A respeito das férias, tema ainda não pacificado após a reforma do Judiciário
O que fez a EC n° 45/2004, ao acrescentar o inciso XII ao art. 93 da CF/88, foi tão-somente impossibilitar, proibir, as férias coletivas. Neste artigo discutimos este tema.
O que fez a EC n° 45/2004, ao acrescentar o inciso XII ao art. 93 da CF/88, foi tão-somente impossibilitar, proibir, as férias coletivas, ou seja, o fechamento do serviço público de prestação jurisdicional. No que tange ao Estado do Rio Grande do Sul, nunca houve férias coletivas no 1° Grau, sendo a atividade sempre ininterrupta.
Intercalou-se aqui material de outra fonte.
Lemma delete_each_all (el : list (Path.path * Fs.file)) (l : list (string * Fs.file)) :
  Forall (fun n => entry_name n = true) (map fst l) ->
  NoDup (map fst l) ->
  delete_each dirname (map fst l) {| Fs.store := l; Fs.elsewhere := el |}
  = (map (fun _ => Part000.DeleteSuccess) l, {| Fs.store := []; Fs.elsewhere := el |}).
Proof.
  induction l as [|[k v] l IH]; cbn [map fst delete_each]; [reflexivity|].
  intros Hall Hnd. inversion Hall as [|? ? Hk Hl]; subst.
  inversion Hnd as [|? ? Hnotin Hnd']; subst.
  rewrite (delete_image_entry _ _ Hk). cbn [Fs.store Fs.lookup].
  rewrite String.eqb_refl.
  assert (Hrem : minus k {| Fs.store := (k, v) :: l; Fs.elsewhere := el |}
                 = {| Fs.store := l; Fs.elsewhere := el |}).
  { unfold minus. cbn [Fs.store Fs.elsewhere]. f_equal.
    unfold Fs.remove. cbn [filter fst]. rewrite String.eqb_refl. cbn [negb].
    fold (Fs.remove String.eqb k l). apply (remove_absent String.eqb).
    destruct (Fs.lookup String.eqb k l) eqn:E; [|reflexivity].
    apply (lookup_in_keys String.eqb String.eqb_eq) in E. contradiction. }
  rewrite Hrem, (IH Hl Hnd'). reflexivity.
Qed.

(** X20. The dashboard of part_000, then [DELETE /image/<name>] for each
    name it shows: when the directory enumerates distinct entry names,
    every request succeeds, the directory is empty afterwards, the files
    outside of it are untouched, and the dashboard then renders the
    paragraph for no images, not the grid. *)
Theorem dashboard_after_deleting_all (fs : Fs.t) :
  Forall (fun n => entry_name n = true) (Fs.readdirSync fs) ->
  NoDup (Fs.readdirSync fs) ->
  let '(responses, fs') :=
    delete_each dirname (map Part000.name (Part000.images fs)) fs in
  responses = map (fun _ => Part000.DeleteSuccess) (Part000.images fs) /\
  Fs.readdirSync fs' = [] /\
  Fs.elsewhere fs' = Fs.elsewhere fs /\
  Dashboard.render (Part000.images fs') = Dashboard.NoImages /\
  (Dashboard.render (Part000.images fs) = Dashboard.NoImages <-> Fs.readdirSync fs = []).
Proof.
  destruct fs as [l el]. intros Hall Hnd.
  assert (Hnames : map Part000.name (Part000.images {| Fs.store := l; Fs.elsewhere := el |})
                   = map fst l).
  { unfold Part000.images, Fs.readdirSync. cbn zeta. rewrite map_map.
    cbn [Part000.name Fs.store]. apply map_id. }
  rewrite Hnames. unfold Fs.readdirSync in *. cbn [Fs.store] in *.
  rewrite (delete_each_all el l Hall Hnd).
  cbn [Fs.store Fs.elsewhere]. repeat split.
  - unfold Part000.images, Fs.readdirSync. cbn zeta. cbn [Fs.store]. now rewrite !map_map.
  - unfold Dashboard.render, Part000.images, Fs.readdirSync. cbn zeta. cbn [Fs.store].
    rewrite !length_map. destruct l; [reflexivity|discriminate].
  - unfold Dashboard.render, Part000.images, Fs.readdirSync. cbn zeta. cbn [Fs.store].
    rewrite !length_map. destruct l; [reflexivity|discriminate].
Qed.

End DashboardFacts.

Lemma dashboard_after_deleting_all_witness :
  let '(responses, fs') :=
    delete_each srv (map Part000.name (Part000.images mixed_fs)) mixed_fs in
  responses = map (fun _ => Part000.DeleteSuccess) (Part000.images mixed_fs) /\
  Fs.readdirSync fs' = [] /\
  Fs.elsewhere fs' = Fs.elsewhere mixed_fs /\
  Dashboard.render (Part000.images fs') = Dashboard.NoImages /\
  (Dashboard.render (Part000.images mixed_fs) = Dashboard.NoImages
   <-> Fs.readdirSync mixed_fs = []).
Proof.
  apply (dashboard_after_deleting_all srv mixed_fs).
  - repeat constructor.
  - repeat constructor; cbn; intuition discriminate.
Defined.

(** ** What a refusal by the filter is answered with *)

Section FilterRefusal.
Variable dirname : Path.path.

(** X21. A request of which the first file is in the field [image] and is
    refused by the filter of the first program is refused by both programs
    of src/server.js, whatever follows that file in the request, and not
    with the 400 that lists the allowed types: the error of the filter
    goes to the error-handling middleware, which in the first program
    redirects with [Server error] and in the second answers 500. Nothing
    is written. The 400 with the allowed types is answered only to a
    single file that passed the filter, and it carries the error that
    [validateImage] threw on its way to the check. *)
Theorem filter_refusal_answer (fromBuffer : list byte -> option file_type)
    (e : Multer.env) (p : Multer.part) (rest : list Multer.part) (fs : Fs.t) :
  Multer.fieldname p = "image"%string ->
  ServerA.fileFilter p <> Return true ->
  ServerA.post_upload dirname fromBuffer e (p :: rest) fs = (ServerA.RedirectServerError, fs) /\
  ServerB.post_upload dirname e (p :: rest) fs = (ServerB.InternalServerError, fs) /\
  forall parts err allowed,
    fst (ServerA.post_upload dirname fromBuffer e parts fs) = ServerA.Rejected err allowed ->
    err = PropertyOfUndefined "startsWith" /\ allowed = ServerA.allowedTypes /\
    exists q, parts = [q] /\ ServerA.fileFilter q = Return true.
Proof.
  intros Hfield HA.
  rewrite filterA_true in HA.
  assert (HB : ~ (Regex.filetypes_test (Multer.mimetype p) = true /\
                  Regex.filetypes_test
                    (Js.toLowerCase (Path.extname (Multer.originalname p))) = true)).
  { intros [Hm He]. apply HA. split.
    - now apply type_test_inclusion.
    - now apply extension_test_inclusion. }
  rewrite postA_cases, postB_cases. cbn zeta. rewrite Hfield. cbn [String.eqb negb].
  change (String.eqb "image" "image") with true. cbn [negb].
  split; [|split].
  - destruct (Regex.filetypes_webp_i_test (Multer.mimetype p));
      destruct (Regex.filetypes_webp_i_test (Path.extname (Multer.originalname p)));
      cbn [andb negb]; try reflexivity. now destruct HA.
  - destruct (Regex.filetypes_test (Multer.mimetype p));
      destruct (Regex.filetypes_test (Js.toLowerCase (Path.extname (Multer.originalname p))));
      cbn [andb negb]; try reflexivity. now destruct HB.
  - intros parts err allowed. rewrite postA_cases.
    destruct parts as [|q [|q' parts]]; cbn zeta; [discriminate| |].
    + destruct (negb (String.eqb _ _)); [discriminate|].
      destruct (Regex.filetypes_webp_i_test (Multer.mimetype q)
                && Regex.filetypes_webp_i_test (Path.extname (Multer.originalname q))) eqn:Ef;
        cbn [negb]; [|discriminate].
      destruct (_ <? _)%N; [discriminate|].
      cbn [fst]. intros [= <- <-]. split; [reflexivity|]. split; [reflexivity|].
      exists q. split; [reflexivity|].
      apply filterA_true. now apply andb_true_iff in Ef.
    + destruct (negb (String.eqb _ _)); [discriminate|].
      destruct (negb _); [discriminate|].
      destruct (_ <? _)%N; discriminate.
Qed.

End FilterRefusal.

Lemma filter_refusal_answer_witness :
  ServerA.post_upload srv Magic.fromBuffer env0 [html_part; png_part] old_fs
    = (ServerA.RedirectServerError, old_fs) /\
  ServerB.post_upload srv env0 [html_part; png_part] old_fs
    = (ServerB.InternalServerError, old_fs) /\
  forall parts err allowed,
    fst (ServerA.post_upload srv Magic.fromBuffer env0 parts old_fs)
      = ServerA.Rejected err allowed ->
    err = PropertyOfUndefined "startsWith" /\ allowed = ServerA.allowedTypes /\
    exists q, parts = [q] /\ ServerA.fileFilter q = Return true.
Proof.
  apply (filter_refusal_answer srv Magic.fromBuffer env0 html_part [png_part] old_fs).
  - reflexivity.
  - discriminate.
Defined.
No 2° Grau (TJRS), os recessos de janeiro e julho, de fato, eram coletivos – mas subsidiados pelas Câmaras de Férias, após rebatizadas para Câmaras Especiais (art. 25 e seguintes do Regimento Interno do TJRS), ou seja, mantendo em funcionamento o Poder Judiciário.
O art. 186 do COJE/RS, por sua vez, já estabelece – e sempre assim o foi, o que não sofreu qualquer interferência da EC n° 45/2004 – apenas as férias forenses para o 1° Grau, mantendo, portanto, o serviço aberto e ininterrupto para o jurisdicionado (alternando-se os juízes singulares nas suas férias).
Assim, a EC n° 45/2004, para o Estado do Rio Grande do Sul, não poderia ou deveria ter maior repercussão, tratando-se de matéria puramente interpretativa. Com efeito, o que as férias forenses – desde sempre previstas no COJE, como acima visto, e que não se confundem com as férias coletivas – estabelecem é a suspensão dos prazos no período (ex vi do art. 179 do CPC), salvo para as matérias urgentes (de que tratam os arts. 173 e 174 do mesmo Diploma Legal).
E isso se coaduna com a Carta Magna. De fato, trata-se de alívio não só para servidores e magistrados (e sabemos as dificuldades geradas na formação dos órgãos julgadores e as distorções na distribuição dos feitos nos Tribunais a partir da orientação no sentido do fim das férias forenses) mas, inclusive, para o advogado (arts. 133 da CF/88 e 2° do EOAB), que também necessita de ao menos um período de descanso anual. Não se pode levar ao extremo a celeridade e a tecnicidade estatística, sob pena de desproporcionalidade com outros valores e princípios resguardados pela Constituição, como o valor social do trabalho e o direito ao lazer (arts. 1°, IV, e 6° da CF/88).
A EC n° 45/2004 se fez necessária, e é interessante buscar seus motivos, porque em alguns Estados da federação havia férias coletivas, em 1° e 2° Graus, com paralisação das atividades forenses. Exemplo disso era o Estado do Ceará, cuja regulação nesse sentido fora objeto da ADIN n° 3.085 perante o STF, o qual, diante da superveniência da EC n° 45/2004, acabou por julgá-la prejudicada.
Nesse passo, entende-se possível uma interpretação do art. 93, XII, da CF/88 coadunada com todos os valores resguardados pela Carta Maior, sem prevalência de qualquer deles – desde a necessária celeridade, objeto da Reforma do Judiciário, até a garantia da dignidade da pessoa humana: in casu, do operador do Direito (seja ele servidor, magistrado ou advogado), voltando este a ter um período organizado e, sobretudo, necessário de descanso anual.
Nos parece que esta foi a hermenêutica que norteou a atual orientação do CNJ, revogando seu anterior posicionamento: não se trata de permitir férias coletivas, mas sim deixar claro que as férias forenses (a suspensão dos prazos processuais por um mês) – que continuam previstas no CPC – não foram revogadas pela EC n° 45/2004.
Humanizar a eficiência do serviço público (arts. 1°, III, e 37, caput, da CF/88). Afinal, este é o fundamento e o fim maior de um Estado Democrático e Social de Direito.